Aqua jogging, or running in the water, is often recommended by doctors and running coaches as a method of cross-training and as a workout for athletes who are recovering from injuries.
“Aqua jogging is literally running in the water,” says Bruce Lehane, Boston University’s head Cross Country coach. “Your feet don’t touch the bottom of the pool, but you cycle your arms and legs in ways that are similar to the running motions used on land. Aqua jogging is a good method of cross-training for runners because it’s sustained aerobic exercise that uses the legs in ways that are similar to land running.”
You can aqua jog at any pool, preferably one with lanes, and the workout is recommended for days when runners need to maintain their endurance without high levels of impact on the joints. “Not only is the heart getting a good workout, along with the blood transport system, but the leg muscles are being worked to promote their stamina and their ability to sustain effort,” Lehane says. “The stamina that you get from aqua jogging is closely aligned to the stamina used when running on land, so it’s a great addition to any runner’s workout.”

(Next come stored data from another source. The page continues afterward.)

Lemma initial_owned : owned initial_world.
Proof. split; simpl; [constructor |]. exists []. auto. Qed.

Lemma reachable_owned w : reachable abi w -> owned w.
Proof.
  induction 1 as [| w o n s Hreach IH Hjn Hjs | w Hreach IH | w Hreach IH].
  - apply initial_owned.
  - destruct (Z_le_gt_dec n 0) as [Hn | Hn]; [| destruct (Z_le_gt_dec s 0) as [Hs | Hs]].
    + unfold run. rewrite allocate_invalid by auto. exact IH.
    + unfold run. rewrite allocate_invalid by auto. exact IH.
    + unfold run at 1. rewrite allocate_valid by lia. simpl.
      now apply allocate_loop_owned.
  - destruct IH as (Hnd & leaked & Hlive & Hleak).
    pose proof (reachable_consistent abi w Hreach) as Hw.
    assert (Hptr : Forall (fun b => ptr b <> nullptr) (g_blocks w)).
    { eapply Forall_impl; [| exact (blocks_ok abi w Hw)]. simpl. tauto. }
    destruct (release_loop_owned (g_blocks w) w leaked Hnd Hptr Hlive) as [H1 H2].
    unfold run at 1. rewrite free_all_run. simpl. split; simpl.
    + exact H1.
    + exists (os_live (run (for_each (g_blocks w) free_block) w)).
      split; [reflexivity |]. rewrite H2.
      apply Forall_app. split; [| assumption].
      apply Forall_rev, Forall_map, Forall_forall.
      intros b Hb. apply filter_In in Hb as [_ Hb]. simpl. now apply Z.eqb_eq.
  - exact IH.
Qed.

(** X7.  In every state of the registry, each descriptor stands for
    one region the system has handed out, and release_all() gives all
    of them back but those of size zero: the regions the system still
    lists afterwards have no bytes. *)
Theorem release_returns_every_byte w :
  reachable abi w ->
  let released := run (freeAllNativeBlocks abi) w in
  (forall b, In b (g_blocks w) -> In (region b) (os_live w)) /\
  Forall (fun e => snd e = 0) (os_live released) /\
  mapped_bytes (os_live released) = 0.
Proof.
  intros Hreach released.
  destruct (reachable_owned w Hreach) as (_ & leaked & Hlive & _).
  destruct (reachable_owned released (reach_free abi w Hreach))
    as (_ & leaked' & Hlive' & Hleak').
  assert (Hempty : g_blocks released = []).
  { unfold released, run. rewrite free_all_run. reflexivity. }
  rewrite Hempty in Hlive'. simpl in Hlive'. rewrite Hlive'.
  repeat apply conj.
  - intros b Hb. rewrite Hlive. apply in_or_app. left.
    apply in_rev. rewrite rev_involutive. now apply in_map.
  - exact Hleak'.
  - clear - Hleak'. induction Hleak' as [| e l He _ IH]; simpl; [reflexivity | lia].
Qed.
(* ===== verification/_CoqProject ===== *)
-Q . S2P
Spec2Rocq.v
JsString.v
Promise.v
PdfJs.v
Extract.v
Answer.v
PdfUtils.v
App.v
View.v
Page.v
Console.v
Effect.v
Gating.v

When aqua jogging, Lehane recommends picking one lane and grabbing a flotation belt to tie around your waist. Although some athletes may not need a flotation belt, it can be difficult to stay in correct running form without one. Once you’re in the pool, focus on cycling your legs in conjunction with your arms. That will help you to move forward and stay afloat. “Your speed doesn’t matter,” says Lehane. “But make sure to keep up a good running posture with your head up, shoulders squared, hips directly under the shoulders, and elbows at 90 degrees.”
Your aqua jogging workout will likely depend on the level of intensity that you’re looking for in that workout. Lehane recommends that everyone spends at least 10 minutes warming up by jogging at moderate effort in the water or swimming laps easily. Then he recommends 20 minutes of high-intensity work. “That 20-minute window can be broken up into shorter high-level efforts with rest breaks,” he says. You can choose from six two-minute sets of hard work with one minute and twenty seconds of easy work between each set. Or you can pick a medium effort workout, which involves four sets of four-minute hard sections with two minutes and twenty seconds between each set. You can also choose a workout with longer efforts, such as two sets of difficult eight-minute workouts with four minutes of easy rest in between.
“For most people, a 20-minute workout will suffice,” Lehane says. “You should follow that with a 10 minute warm-down period of swimming or easy aqua jogging. You should also remember that mixing up your workouts, both in terms of intensity and length, can keep your workouts from becoming boring.”